- **INFORMATION SUPPLIED**

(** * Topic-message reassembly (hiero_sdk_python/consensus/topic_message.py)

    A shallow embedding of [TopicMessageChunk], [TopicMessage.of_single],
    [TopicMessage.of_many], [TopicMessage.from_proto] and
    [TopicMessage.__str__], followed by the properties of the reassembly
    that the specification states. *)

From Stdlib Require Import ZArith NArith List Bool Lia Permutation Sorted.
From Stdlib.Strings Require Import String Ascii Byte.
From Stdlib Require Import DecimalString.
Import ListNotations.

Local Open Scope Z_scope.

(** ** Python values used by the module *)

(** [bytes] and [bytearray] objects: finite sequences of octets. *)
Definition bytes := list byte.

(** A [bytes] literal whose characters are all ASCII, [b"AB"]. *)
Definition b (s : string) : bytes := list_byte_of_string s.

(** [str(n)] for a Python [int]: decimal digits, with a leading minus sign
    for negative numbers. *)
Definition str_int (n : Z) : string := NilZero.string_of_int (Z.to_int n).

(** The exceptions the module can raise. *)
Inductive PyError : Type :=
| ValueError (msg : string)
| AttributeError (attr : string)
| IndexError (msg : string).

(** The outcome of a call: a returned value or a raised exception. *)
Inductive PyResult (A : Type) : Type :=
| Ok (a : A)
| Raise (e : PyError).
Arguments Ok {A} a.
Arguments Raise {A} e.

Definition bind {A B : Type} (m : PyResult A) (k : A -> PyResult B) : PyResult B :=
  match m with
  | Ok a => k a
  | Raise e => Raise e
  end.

- **ACTIVITY**
Line by line, copy the data above.

- **WRITTEN RESPONSE**
(** * Topic-message reassembly (hiero_sdk_python/consensus/topic_message.py)

    A shallow embedding of [TopicMessageChunk], [TopicMessage.of_single],
    [TopicMessage.of_many], [TopicMessage.from_proto] and
    [TopicMessage.__str__], followed by the properties of the reassembly
    that the specification states. *)

From Stdlib Require Import ZArith NArith List Bool Lia Permutation Sorted.
From Stdlib.Strings Require Import String Ascii Byte.
From Stdlib Require Import DecimalString.
Import ListNotations.

Local Open Scope Z_scope.

(** ** Python values used by the module *)

(** [bytes] and [bytearray] objects: finite sequences of octets. *)
Definition bytes := list byte.

(** A [bytes] literal whose characters are all ASCII, [b"AB"]. *)
Definition b (s : string) : bytes := list_byte_of_string s.

(** [str(n)] for a Python [int]: decimal digits, with a leading minus sign
    for negative numbers. *)
Definition str_int (n : Z) : string := NilZero.string_of_int (Z.to_int n).

(** The exceptions the module can raise. *)
Inductive PyError : Type :=
| ValueError (msg : string)
| AttributeError (attr : string)
| IndexError (msg : string).

(** The outcome of a call: a returned value or a raised exception. *)
Inductive PyResult (A : Type) : Type :=
| Ok (a : A)
| Raise (e : PyError).
Arguments Ok {A} a.
Arguments Raise {A} e.

Definition bind {A B : Type} (m : PyResult A) (k : A -> PyResult B) : PyResult B :=
  match m with
  | Ok a => k a
  | Raise e => Raise e
  end.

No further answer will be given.